L'espoir tue !

Suis-je dans le noir ou ai-je les yeux fermés? Peut-être les deux. Je n’arrive plus à établir la différence entre les deux. Ni entre le bien et le mal d’ailleurs. Je sais seulement que je suis l’objet de convoitise de forces obscures. Tout rayon de lumière me donne l’impression d’étouffer. Je reste donc prisonnier de ma case. Je ne veux plus affronter le monde. Sourire aux gens. Faire semblant que le ciel est bleu et la vie, une éternelle odyssée. Le jour me fait trop souffrir. Il est cruel de voir à quel point il est éclatant. Alors je reste entre mes quatres murs silencieux et non envahissants. Quitte à en mourir d’ennui ou de solitude. J’aimerais bien que l’un ou l’autre porte la victoire sur ma vie l’un de ces jours.

Ça fait un mois que je suis coincé dans ce long tunnel sans fin. À part le son de mon portable qui vient déranger ma vie de solitaire, personne n’ose m’aborder. On attend que ma douleur soit plus atténuée. Que je retourne à ma vie normale. Sans comprendre que j’apprécie de plus en plus mon nouveau normal. Je comprends pourquoi ils attendent de moi tout ça. Je suis un homme. Et cette catégorie d’être humains n’est pas autorisée à montrer leurs émotions. Être un homme, c’est se montrer fort dans toutes les occasions même si son monde intérieur croule littéralement sous le poids des imprévues de la vie. Oui, c’est comme ça! Les gens croient savoir qu’on est toujours très armé face aux vagues violentes de la vie. Pourtant, on n’est jamais bien équipé lorsqu’on est la victime de ses caprices.
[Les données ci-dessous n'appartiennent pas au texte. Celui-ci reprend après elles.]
(* ===== verification/Shell.v ===== *)
(** The shell (src/shell/shell.c) and, of src/shell/commands.c, the look-up of
    commands and the commands that change the tree of files.

    The line editor is a function on what has been typed so far; a key is the
    value of a (signed) [char].  Output to the console is left out.  The
    commands that are not modelled here and the execution of programs are
    arguments of [command_execute]. *)
From Stdlib Require Import Strings.String Strings.Ascii.
From S2P Require Import Prelude Cstring Vfs Config.

Definition SHELL_LINE_MAX : Z := 256.
Definition SHELL_ARGS_MAX : Z := 16.
Definition SHELL_HISTORY_SIZE : Z := 16.
Definition SHELL_PATH_MAX : Z := 256.
Definition VFS_FILE : Z := 1.
Definition KEY_UP : Z := -128.
Definition KEY_DOWN : Z := -127.
Definition KEY_CTRL_C : Z := 3.
Definition KEY_BACKSPACE : Z := 8.

Record shell := mk_shell {
  cwd : list Z;
  history : list (list Z);
  history_count : Z;
  history_index : Z;
  history_nav : Z
}.
Definition with_cwd (sh : shell) (c : list Z) : shell := mk_shell c sh.(history) sh.(history_count) sh.(history_index) sh.(history_nav).
Definition with_history (sh : shell) (h : list (list Z)) (count index : Z) : shell := mk_shell sh.(cwd) h count index sh.(history_nav).
Definition with_nav (sh : shell) (nav : Z) : shell := mk_shell sh.(cwd) sh.(history) sh.(history_count) sh.(history_index) nav.

(** ** History *)
Definition last_index (sh : shell) (offset : Z) : Z := u64 (sh.(history_index) - 1 - offset + SHELL_HISTORY_SIZE) mod SHELL_HISTORY_SIZE.
Definition history_add (line : list Z) (sh : shell) : shell :=
  if bool_decide (line = []) then sh
  else if (0 <? sh.(history_count)) && bool_decide (entry_at sh.(history) (last_index sh 0) = line) then sh
  else
    with_history sh (wr sh.(history) sh.(history_index) (take (Z.to_nat (SHELL_LINE_MAX - 1)) line))
      (if sh.(history_count) <? SHELL_HISTORY_SIZE then sh.(history_count) + 1 else sh.(history_count))
      ((sh.(history_index) + 1) mod SHELL_HISTORY_SIZE).
Definition history_get (offset : Z) (sh : shell) : option (list Z) :=
  if (offset <? 0) || (sh.(history_count) <=? offset) then None else Some (entry_at sh.(history) (last_index sh offset)).

(** ** Editing a line *)
(** The characters typed so far and the place of the cursor; [len] is the
    number of characters. *)
Record edit := mk_edit { ed_buffer : list Z; ed_pos : Z; ed_nav : Z }.
Definition recall (max_len : Z) (hist : list Z) (nav : Z) : edit :=
  let b := take (Z.to_nat (max_len - 1)) hist in mk_edit b (zlen b) nav.
Definition edit_key (sh : shell) (max_len c : Z) (e : edit) : edit :=
  if c =? KEY_BACKSPACE then
    if 0 <? e.(ed_pos)
    then mk_edit (take (Z.to_nat (e.(ed_pos) - 1)) e.(ed_buffer) ++ drop (Z.to_nat e.(ed_pos)) e.(ed_buffer)) (e.(ed_pos) - 1) e.(ed_nav)
    else e
  else if c =? KEY_UP then
    if e.(ed_nav) <? sh.(history_count) - 1 then
      let nav := e.(ed_nav) + 1 in
      match history_get nav sh with
      | Some hist => recall max_len hist nav
      | None => mk_edit e.(ed_buffer) e.(ed_pos) nav
      end
    else e
  else if c =? KEY_DOWN then
    if 0 <=? e.(ed_nav) then
      let nav := e.(ed_nav) - 1 in
      if 0 <=? nav then
        match history_get nav sh with
        | Some hist => recall max_len hist nav
        | None => mk_edit e.(ed_buffer) 0 nav
        end
      else mk_edit [] 0 nav
    else e
  else if (32 <=? c) && (c <? 127) && (zlen e.(ed_buffer) <? max_len - 1) then
    mk_edit (take (Z.to_nat e.(ed_pos)) e.(ed_buffer) ++ [c] ++ drop (Z.to_nat e.(ed_pos)) e.(ed_buffer)) (e.(ed_pos) + 1) e.(ed_nav)
  else e.
(** The keys come from the keyboard; [None] when the editor waits for more.
    The answer has the line, whether it was cancelled by CTRL+C (which also
    kills the user tasks), the keys left and the navigation in the history. *)
Fixpoint readline_loop (sh : shell) (max_len : Z) (keys : list Z) (e : edit) : option (list Z * bool * list Z * Z) :=
  match keys with
  | [] => None
  | c :: keys' =>
      if c =? KEY_CTRL_C then Some ([], true, keys', e.(ed_nav))
      else if c =? NL then Some (e.(ed_buffer), false, keys', e.(ed_nav))
      else readline_loop sh max_len keys' (edit_key sh max_len c e)
  end.
Definition shell_readline (max_len : Z) (keys : list Z) (sh : shell) : option (list Z * bool * list Z * shell) :=
  match readline_loop sh max_len keys (mk_edit [] 0 (-1)) with
  | Some (line, killed, keys, nav) => Some (line, killed, keys, with_nav sh nav)
  | None => None
  end.
Definition shell_parse (line : list Z) (max : Z) : list (list Z) := take (Z.to_nat max) (words [32; 9] line).

(** ** Paths *)
Definition push_component (comps : list (list Z)) (w : list Z) : list (list Z) :=
  if bool_decide (w = [46]) then comps
  else if bool_decide (w = [46; 46]) then removelast comps
  else if zlen comps <? 64 then comps ++ [w] else comps.
(** The path made absolute, in a buffer of [SHELL_PATH_MAX] bytes. *)
Definition absolute_path (cwd path : list Z) : option (list Z) :=
  if is_absolute path then Some (take (Z.to_nat (SHELL_PATH_MAX - 1)) path)
  else
    let temp := take (Z.to_nat (SHELL_PATH_MAX - 1)) cwd in
    let cwd_len := zlen cwd in
    let temp :=
      if (0 <? cwd_len) && negb (rd0 cwd (cwd_len - 1) =? SLASH) && (cwd_len <? SHELL_PATH_MAX - 1) then cwd ++ [SLASH] else temp in
    if zlen temp + zlen path <? SHELL_PATH_MAX then Some (temp ++ path) else None.
Definition shell_resolve_path (cwd path : list Z) (size : Z) : option (list Z) :=
  if size =? 0 then None
  else
    match absolute_path cwd path with
    | None => None
    | Some temp =>
        match foldl push_component [] (words [SLASH] temp) with
        | [] => if 2 <=? size then Some [SLASH] else None
        | comps => Some (take (Z.to_nat (size - 1)) (concat (map (cons SLASH) comps)))
        end
    end.

Section files.
Context {F D C N E : Type} `{FileSystem F D C N E}.
Abbreviation state := (shell * vfs F D C N)%type.

Definition type_of (s : vfs F D C N) (p : Z) : Z := match rd s.(nodes) p with Some o => nd_type o.(o_node) | None => 0 end.
Definition shell_set_cwd (path : list Z) (st : state) : Z * state :=
  let '(sh, s) := st in
  match shell_resolve_path sh.(cwd) path SHELL_PATH_MAX with
  | None => (-1, st)
  | Some resolved =>
      let '(node, s) := vfs_resolve_path resolved s in
      match node with
      | None => (-1, (sh, s))
      | Some p =>
          if negb (type_of s p =? VFS_DIRECTORY) then (-1, (sh, s))
          else (0, (with_cwd sh (take (Z.to_nat (SHELL_PATH_MAX - 1)) resolved), s))
      end
  end.
Definition shell_init (sh : shell) (s : vfs F D C N) : state :=
  let sh := mk_shell [SLASH] sh.(history) 0 0 (-1) in
  let '(loaded, h, s) := config_load_history sh.(history) SHELL_HISTORY_SIZE SHELL_LINE_MAX s in
  (if 0 <? loaded then with_history sh h loaded (loaded mod SHELL_HISTORY_SIZE) else with_history sh h 0 0, s).
Definition shell_save_history (st : state) : state :=
  let '(sh, s) := st in
  let start_index := if SHELL_HISTORY_SIZE <=? sh.(history_count) then sh.(history_index) else 0 in
  (sh, (config_save_history sh.(history) sh.(history_count) start_index s).2).

(** ** Commands *)
(** The commands on files: the code they return and the state. *)
Definition cmd_cd (argv : list (list Z)) (st : state) : Z * state :=
  let path := match argv with _ :: p :: _ => p | _ => [SLASH] end in
  let '(r, st) := shell_set_cwd path st in (if negb (r =? 0) then -1 else 0, st).
(** The argument resolved against the current directory; [err] is the code the
    command returns for a missing argument and an invalid path. *)
Definition with_path (argv : list (list Z)) (err : Z) (st : state) (f : list Z -> Z * state) : Z * state :=
  match argv with
  | _ :: arg :: _ => match shell_resolve_path st.1.(cwd) arg SHELL_PATH_MAX with None => (err, st) | Some path => f path end
  | _ => (err, st)
  end.
Definition cmd_mkdir (argv : list (list Z)) (st : state) : Z * state :=
  with_path argv (-1) st (fun path => let '(r, s) := vfs_mkdir path st.2 in (if negb (r =? 0) then -1 else 0, (st.1, s))).
Definition cmd_touch (argv : list (list Z)) (st : state) : Z * state :=
  with_path argv (-1) st (fun path =>
    let '(existing, s) := vfs_resolve_path path st.2 in
    match existing with
    | Some _ => (0, (st.1, s))
    | None => let '(r, s) := vfs_create path s in (if negb (r =? 0) then -1 else 0, (st.1, s))
    end).
Definition cmd_rm (argv : list (list Z)) (st : state) : Z * state :=
  with_path argv 1 st (fun path =>
    let '(node, s) := vfs_resolve_path path st.2 in
    match node with
    | None => (1, (st.1, s))
    | Some p =>
        if type_of s p =? VFS_DIRECTORY then (1, (st.1, s))
        else let '(r, s) := vfs_unlink path s in (if negb (r =? 0) then 1 else 0, (st.1, s))
    end).
Definition cmd_rmdir (argv : list (list Z)) (st : state) : Z * state :=
  with_path argv 1 st (fun path =>
    let '(node, s) := vfs_resolve_path path st.2 in
    match node with
    | None => (1, (st.1, s))
    | Some p =>
        if negb (type_of s p =? VFS_DIRECTORY) then (1, (st.1, s))
        else let '(r, s) := vfs_rmdir path s in (if negb (r =? 0) then 1 else 0, (st.1, s))
    end).
Definition command_names : list string :=
  ["help"; "ping"; "tasks"; "threads"; "synctest"; "schedtest"; "worktest"; "ps"; "usermode"; "exec"; "elfinfo"; "netinfo"; "keymap";
   "script"; "netconf"; "savehist"; "linux"; "pci"; "clear"; "ls"; "cat"; "cd"; "pwd"; "mkdir"; "touch"; "echo"; "meminfo"; "rm"; "rmdir";
   "wget"; "httpd"; "gui"]%string.
Definition find_command (name : list Z) : option string := find (fun s => bool_decide (str s = name)) command_names.
(** The program that a word which is no command names. *)
Definition program_path (name : list Z) : list Z :=
  if is_absolute name then take 255 name else str "/bin/" ++ take 250 name.
Section execute.
Context (other_command : string -> list (list Z) -> state -> Z * state).
Context (process_exec_and_wait : list Z -> list (list Z) -> state -> Z * state).
Definition handler (name : string) (argv : list (list Z)) (st : state) : Z * state :=
  if String.eqb name "cd" then cmd_cd argv st
  else if String.eqb name "mkdir" then cmd_mkdir argv st
  else if String.eqb name "touch" then cmd_touch argv st
  else if String.eqb name "rm" then cmd_rm argv st
  else if String.eqb name "rmdir" then cmd_rmdir argv st
  else if String.eqb name "savehist" then (0, shell_save_history st)
  else other_command name argv st.
Definition command_execute (argv : list (list Z)) (st : state) : Z * state :=
  match argv with
  | [] => (-1, st)
  | name :: _ =>
      match find_command name with
      | Some c => handler c argv st
      | None =>
          let path := program_path name in
          let '(node, s) := vfs_resolve_path path st.2 in
          match node with
          | Some p => if negb (Z.land (type_of s p) VFS_FILE =? 0) then process_exec_and_wait path argv (st.1, s) else (-1, (st.1, s))
          | None => (-1, (st.1, s))
          end
      end
  end.
(** One turn of the loop of [shell_run]; [None] while the line is not complete. *)
Definition shell_step (keys : list Z) (st : state) : option (list Z * state) :=
  match shell_readline SHELL_LINE_MAX keys st.1 with
  | None => None
  | Some (line, killed, keys, sh) =>
      let st := (sh, st.2) in
      if bool_decide (line = []) then Some (keys, st)
      else
        let st := shell_save_history (history_add line st.1, st.2) in
        match shell_parse line SHELL_ARGS_MAX with
        | [] => Some (keys, st)
        | argv => Some (keys, (command_execute argv st).2)
        end
  end.
End execute.
End files.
Étant le seul fils de mes parents, j’ai eu plutôt droit à beaucoup d’amour et de gâterie. Ma mère a tout fait correctement. Ou du moins de la façon que la société a jugé correcte d’élever un garçon. Je suis allé à l’école, fait partie de l’équipe de sport. Ma mère me poussait à me dépasser constamment. Si je n’étais dans la meilleure des formes, je devais serrer les dents et avancer. Avancer, quoi qu’il en coûte, c’était sa philosophie de vie. J’étais son bébé. Sa plus grande fierté. Mes parents étaient des gens favorisés. Et ils ne s’en privaient pas de m’exhiber, moi, comme le meilleur de tout. Le poids du succès me rendait dingue dès fois. Mais, je n’avais pas le droit de prendre une pause, d’essayer de vivre mes propres passions. Je suivis le chemin tout tracé. Je me suis inscrit à l’école de commerce. Maintenant, je dirige l’entreprise familiale. Ça m’a frappé en plein coeur le jour où mes parents ont disparu dans un accident de voiture. J’ai pris sur moi. Je continue à avancer. Comme on me l’a enseigné!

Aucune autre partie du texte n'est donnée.